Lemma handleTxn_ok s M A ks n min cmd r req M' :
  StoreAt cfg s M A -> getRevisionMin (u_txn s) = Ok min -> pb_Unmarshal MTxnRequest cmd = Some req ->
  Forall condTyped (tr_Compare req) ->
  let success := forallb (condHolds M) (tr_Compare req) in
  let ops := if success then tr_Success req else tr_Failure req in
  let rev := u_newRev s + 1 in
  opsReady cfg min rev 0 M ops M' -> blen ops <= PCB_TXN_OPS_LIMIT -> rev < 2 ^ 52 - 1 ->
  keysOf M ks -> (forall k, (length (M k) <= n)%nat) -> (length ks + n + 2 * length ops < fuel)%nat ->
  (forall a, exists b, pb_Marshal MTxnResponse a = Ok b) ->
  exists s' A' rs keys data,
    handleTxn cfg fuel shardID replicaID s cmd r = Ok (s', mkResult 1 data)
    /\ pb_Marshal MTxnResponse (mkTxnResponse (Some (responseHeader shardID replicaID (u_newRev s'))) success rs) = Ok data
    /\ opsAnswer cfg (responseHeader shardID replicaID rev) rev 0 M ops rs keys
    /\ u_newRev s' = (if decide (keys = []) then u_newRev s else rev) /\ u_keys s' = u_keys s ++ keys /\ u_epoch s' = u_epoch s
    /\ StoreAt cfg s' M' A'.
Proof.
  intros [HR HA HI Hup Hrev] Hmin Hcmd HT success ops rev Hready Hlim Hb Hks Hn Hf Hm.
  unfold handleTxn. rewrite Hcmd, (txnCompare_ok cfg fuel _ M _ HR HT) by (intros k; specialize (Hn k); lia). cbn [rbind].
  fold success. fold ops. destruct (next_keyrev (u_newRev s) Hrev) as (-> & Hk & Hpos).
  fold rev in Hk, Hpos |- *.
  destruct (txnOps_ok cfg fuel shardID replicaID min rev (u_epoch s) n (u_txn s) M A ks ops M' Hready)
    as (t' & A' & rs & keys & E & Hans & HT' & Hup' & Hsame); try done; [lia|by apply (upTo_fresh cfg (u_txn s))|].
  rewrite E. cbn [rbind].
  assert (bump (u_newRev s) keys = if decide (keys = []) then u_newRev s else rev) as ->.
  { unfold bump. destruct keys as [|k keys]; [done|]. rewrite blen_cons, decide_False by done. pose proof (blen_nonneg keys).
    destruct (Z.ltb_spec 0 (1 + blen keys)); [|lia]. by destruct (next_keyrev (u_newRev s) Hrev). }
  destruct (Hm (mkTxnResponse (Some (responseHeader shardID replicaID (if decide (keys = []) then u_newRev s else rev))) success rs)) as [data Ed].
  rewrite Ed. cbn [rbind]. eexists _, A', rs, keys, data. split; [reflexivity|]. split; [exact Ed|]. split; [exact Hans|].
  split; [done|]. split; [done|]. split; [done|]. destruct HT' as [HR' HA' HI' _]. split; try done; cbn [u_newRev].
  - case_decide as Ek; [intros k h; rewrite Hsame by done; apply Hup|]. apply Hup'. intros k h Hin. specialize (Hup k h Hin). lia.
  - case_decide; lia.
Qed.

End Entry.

_____

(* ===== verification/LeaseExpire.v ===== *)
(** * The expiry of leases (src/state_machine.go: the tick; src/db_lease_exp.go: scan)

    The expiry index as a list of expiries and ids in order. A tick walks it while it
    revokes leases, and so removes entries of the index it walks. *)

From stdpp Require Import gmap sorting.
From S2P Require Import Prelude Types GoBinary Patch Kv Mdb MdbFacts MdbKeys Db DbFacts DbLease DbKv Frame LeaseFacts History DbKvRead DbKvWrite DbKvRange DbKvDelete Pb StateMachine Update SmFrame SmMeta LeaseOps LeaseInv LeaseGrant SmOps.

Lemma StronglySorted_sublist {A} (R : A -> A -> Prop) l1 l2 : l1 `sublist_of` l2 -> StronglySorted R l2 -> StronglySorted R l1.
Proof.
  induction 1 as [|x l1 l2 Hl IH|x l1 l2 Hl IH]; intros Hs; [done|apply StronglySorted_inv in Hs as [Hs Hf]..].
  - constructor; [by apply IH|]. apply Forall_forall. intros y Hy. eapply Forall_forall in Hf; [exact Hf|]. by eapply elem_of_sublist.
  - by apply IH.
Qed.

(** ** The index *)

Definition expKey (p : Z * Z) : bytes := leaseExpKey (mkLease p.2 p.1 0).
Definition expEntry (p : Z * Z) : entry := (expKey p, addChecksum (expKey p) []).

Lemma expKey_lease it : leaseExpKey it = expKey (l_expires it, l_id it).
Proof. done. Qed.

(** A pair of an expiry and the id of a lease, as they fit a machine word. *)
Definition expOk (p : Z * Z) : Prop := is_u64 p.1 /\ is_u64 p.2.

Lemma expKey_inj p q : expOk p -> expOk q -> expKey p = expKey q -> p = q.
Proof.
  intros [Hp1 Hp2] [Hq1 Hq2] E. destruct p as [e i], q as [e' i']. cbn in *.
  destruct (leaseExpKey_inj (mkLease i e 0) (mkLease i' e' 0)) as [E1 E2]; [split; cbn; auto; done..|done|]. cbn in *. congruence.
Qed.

_____

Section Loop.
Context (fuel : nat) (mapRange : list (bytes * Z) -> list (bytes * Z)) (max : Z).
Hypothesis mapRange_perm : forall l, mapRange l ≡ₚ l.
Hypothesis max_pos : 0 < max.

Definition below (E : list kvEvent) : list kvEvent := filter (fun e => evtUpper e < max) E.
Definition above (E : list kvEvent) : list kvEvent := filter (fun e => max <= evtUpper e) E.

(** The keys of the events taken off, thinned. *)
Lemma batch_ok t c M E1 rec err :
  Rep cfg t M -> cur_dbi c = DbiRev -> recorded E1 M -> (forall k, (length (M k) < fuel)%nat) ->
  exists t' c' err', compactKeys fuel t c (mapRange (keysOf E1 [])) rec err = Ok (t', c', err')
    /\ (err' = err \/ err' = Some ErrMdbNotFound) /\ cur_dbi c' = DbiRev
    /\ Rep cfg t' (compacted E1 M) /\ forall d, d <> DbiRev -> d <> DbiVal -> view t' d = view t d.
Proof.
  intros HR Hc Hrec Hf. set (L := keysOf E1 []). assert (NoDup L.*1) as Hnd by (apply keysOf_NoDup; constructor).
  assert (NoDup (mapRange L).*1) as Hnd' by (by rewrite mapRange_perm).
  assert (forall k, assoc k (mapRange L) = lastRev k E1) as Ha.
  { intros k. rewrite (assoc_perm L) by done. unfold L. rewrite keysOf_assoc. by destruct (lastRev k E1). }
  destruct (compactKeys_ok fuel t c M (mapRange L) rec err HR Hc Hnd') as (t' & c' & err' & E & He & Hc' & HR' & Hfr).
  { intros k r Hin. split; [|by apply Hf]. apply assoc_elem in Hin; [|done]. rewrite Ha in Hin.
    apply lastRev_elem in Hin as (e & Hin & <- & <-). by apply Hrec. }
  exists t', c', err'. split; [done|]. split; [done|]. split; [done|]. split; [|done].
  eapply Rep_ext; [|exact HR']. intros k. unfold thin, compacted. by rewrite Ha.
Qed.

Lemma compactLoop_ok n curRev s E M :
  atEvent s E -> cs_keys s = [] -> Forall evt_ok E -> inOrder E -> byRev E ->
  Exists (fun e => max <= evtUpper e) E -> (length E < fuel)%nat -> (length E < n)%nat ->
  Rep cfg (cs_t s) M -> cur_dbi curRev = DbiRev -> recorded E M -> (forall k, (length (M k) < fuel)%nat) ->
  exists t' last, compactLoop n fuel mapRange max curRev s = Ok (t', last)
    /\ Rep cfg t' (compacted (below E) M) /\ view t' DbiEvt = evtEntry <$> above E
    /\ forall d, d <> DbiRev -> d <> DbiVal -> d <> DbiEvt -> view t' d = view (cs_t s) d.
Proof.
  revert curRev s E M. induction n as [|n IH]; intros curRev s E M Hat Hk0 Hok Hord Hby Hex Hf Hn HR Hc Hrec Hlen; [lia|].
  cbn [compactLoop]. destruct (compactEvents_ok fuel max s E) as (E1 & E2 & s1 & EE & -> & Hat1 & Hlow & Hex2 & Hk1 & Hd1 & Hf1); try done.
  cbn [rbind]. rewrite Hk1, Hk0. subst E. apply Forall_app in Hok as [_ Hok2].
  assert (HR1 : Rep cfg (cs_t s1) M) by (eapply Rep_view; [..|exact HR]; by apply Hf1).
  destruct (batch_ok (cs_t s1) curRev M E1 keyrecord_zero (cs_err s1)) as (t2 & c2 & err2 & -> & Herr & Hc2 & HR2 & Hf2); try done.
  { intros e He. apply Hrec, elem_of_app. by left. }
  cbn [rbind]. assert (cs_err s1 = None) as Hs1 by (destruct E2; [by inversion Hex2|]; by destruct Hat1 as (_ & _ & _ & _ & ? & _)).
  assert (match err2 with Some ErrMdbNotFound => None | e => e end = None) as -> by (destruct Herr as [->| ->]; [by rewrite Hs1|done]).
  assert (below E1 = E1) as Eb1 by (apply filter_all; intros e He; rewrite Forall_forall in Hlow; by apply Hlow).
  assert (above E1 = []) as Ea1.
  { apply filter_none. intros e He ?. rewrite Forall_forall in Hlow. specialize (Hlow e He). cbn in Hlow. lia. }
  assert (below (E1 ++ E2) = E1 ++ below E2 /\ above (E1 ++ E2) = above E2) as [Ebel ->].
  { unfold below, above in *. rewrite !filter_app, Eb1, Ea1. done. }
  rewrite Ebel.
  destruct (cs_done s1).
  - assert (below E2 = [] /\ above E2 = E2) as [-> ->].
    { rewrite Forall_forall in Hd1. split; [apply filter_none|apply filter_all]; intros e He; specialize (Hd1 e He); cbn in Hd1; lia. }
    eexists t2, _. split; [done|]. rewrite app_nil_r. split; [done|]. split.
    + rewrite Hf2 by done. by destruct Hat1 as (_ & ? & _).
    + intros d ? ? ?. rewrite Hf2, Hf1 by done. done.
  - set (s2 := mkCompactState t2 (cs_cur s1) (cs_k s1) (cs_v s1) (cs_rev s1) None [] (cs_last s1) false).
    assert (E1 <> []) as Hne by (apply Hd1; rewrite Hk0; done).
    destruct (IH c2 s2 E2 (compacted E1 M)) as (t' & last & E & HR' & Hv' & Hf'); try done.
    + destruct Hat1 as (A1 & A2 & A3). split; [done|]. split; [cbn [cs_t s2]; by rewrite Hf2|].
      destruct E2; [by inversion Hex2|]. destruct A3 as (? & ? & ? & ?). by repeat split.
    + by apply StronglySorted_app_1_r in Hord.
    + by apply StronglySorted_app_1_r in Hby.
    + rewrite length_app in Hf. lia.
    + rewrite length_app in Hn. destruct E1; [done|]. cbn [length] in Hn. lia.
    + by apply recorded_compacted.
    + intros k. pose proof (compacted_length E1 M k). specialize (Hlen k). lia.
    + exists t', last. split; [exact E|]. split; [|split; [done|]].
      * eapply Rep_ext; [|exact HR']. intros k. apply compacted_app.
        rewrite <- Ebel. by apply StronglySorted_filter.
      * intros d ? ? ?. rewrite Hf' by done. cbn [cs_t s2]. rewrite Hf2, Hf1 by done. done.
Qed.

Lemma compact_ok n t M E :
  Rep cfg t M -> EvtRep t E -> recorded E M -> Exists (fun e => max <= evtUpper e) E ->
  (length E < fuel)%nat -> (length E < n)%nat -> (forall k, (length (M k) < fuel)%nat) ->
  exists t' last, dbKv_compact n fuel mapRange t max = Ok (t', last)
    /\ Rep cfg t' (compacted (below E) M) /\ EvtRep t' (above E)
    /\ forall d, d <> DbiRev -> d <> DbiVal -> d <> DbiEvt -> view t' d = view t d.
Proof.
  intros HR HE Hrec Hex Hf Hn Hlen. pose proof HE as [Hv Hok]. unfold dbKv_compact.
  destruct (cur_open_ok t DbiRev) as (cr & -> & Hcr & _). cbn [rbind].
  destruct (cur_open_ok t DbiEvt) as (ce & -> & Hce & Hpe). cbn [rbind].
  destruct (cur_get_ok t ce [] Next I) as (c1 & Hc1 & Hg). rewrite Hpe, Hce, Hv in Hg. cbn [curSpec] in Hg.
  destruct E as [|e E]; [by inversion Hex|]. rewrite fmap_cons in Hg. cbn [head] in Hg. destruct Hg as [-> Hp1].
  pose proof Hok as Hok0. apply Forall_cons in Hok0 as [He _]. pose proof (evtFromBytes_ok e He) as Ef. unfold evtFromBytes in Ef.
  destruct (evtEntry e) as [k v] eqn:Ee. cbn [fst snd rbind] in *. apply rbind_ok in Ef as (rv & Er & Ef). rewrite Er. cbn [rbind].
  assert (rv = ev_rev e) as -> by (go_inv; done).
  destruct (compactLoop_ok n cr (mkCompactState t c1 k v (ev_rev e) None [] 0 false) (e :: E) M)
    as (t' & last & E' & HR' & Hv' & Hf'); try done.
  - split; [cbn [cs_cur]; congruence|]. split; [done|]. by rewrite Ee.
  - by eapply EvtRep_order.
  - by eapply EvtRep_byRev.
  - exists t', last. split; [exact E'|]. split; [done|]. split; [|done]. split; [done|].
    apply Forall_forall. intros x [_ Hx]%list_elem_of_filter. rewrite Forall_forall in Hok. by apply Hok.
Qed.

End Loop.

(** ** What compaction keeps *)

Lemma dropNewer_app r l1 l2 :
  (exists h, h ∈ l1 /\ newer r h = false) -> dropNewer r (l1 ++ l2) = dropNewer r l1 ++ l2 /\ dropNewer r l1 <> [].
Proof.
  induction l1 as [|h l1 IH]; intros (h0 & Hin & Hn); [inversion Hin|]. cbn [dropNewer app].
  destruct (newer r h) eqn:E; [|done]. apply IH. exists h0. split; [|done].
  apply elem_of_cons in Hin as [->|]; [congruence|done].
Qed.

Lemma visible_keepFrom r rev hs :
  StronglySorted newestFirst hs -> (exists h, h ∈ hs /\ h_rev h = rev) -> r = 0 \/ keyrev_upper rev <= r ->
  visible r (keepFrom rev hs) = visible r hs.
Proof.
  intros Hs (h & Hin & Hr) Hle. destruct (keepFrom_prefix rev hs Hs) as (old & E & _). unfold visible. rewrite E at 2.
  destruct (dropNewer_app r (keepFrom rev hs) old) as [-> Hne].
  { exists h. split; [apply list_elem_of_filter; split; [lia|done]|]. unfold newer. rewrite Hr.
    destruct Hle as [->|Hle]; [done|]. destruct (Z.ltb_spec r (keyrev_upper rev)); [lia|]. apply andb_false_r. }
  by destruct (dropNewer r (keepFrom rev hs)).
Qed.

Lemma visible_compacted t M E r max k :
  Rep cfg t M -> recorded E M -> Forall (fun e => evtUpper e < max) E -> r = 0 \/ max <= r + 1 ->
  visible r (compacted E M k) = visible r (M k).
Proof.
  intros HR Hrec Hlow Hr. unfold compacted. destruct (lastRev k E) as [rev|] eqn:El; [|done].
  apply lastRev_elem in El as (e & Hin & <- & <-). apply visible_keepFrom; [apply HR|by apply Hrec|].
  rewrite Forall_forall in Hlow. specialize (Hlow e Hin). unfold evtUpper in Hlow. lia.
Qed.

_____

● Task goal: Among the lines above, find those holding the word "expiry" and state how many there are, number only.

● Output below: 3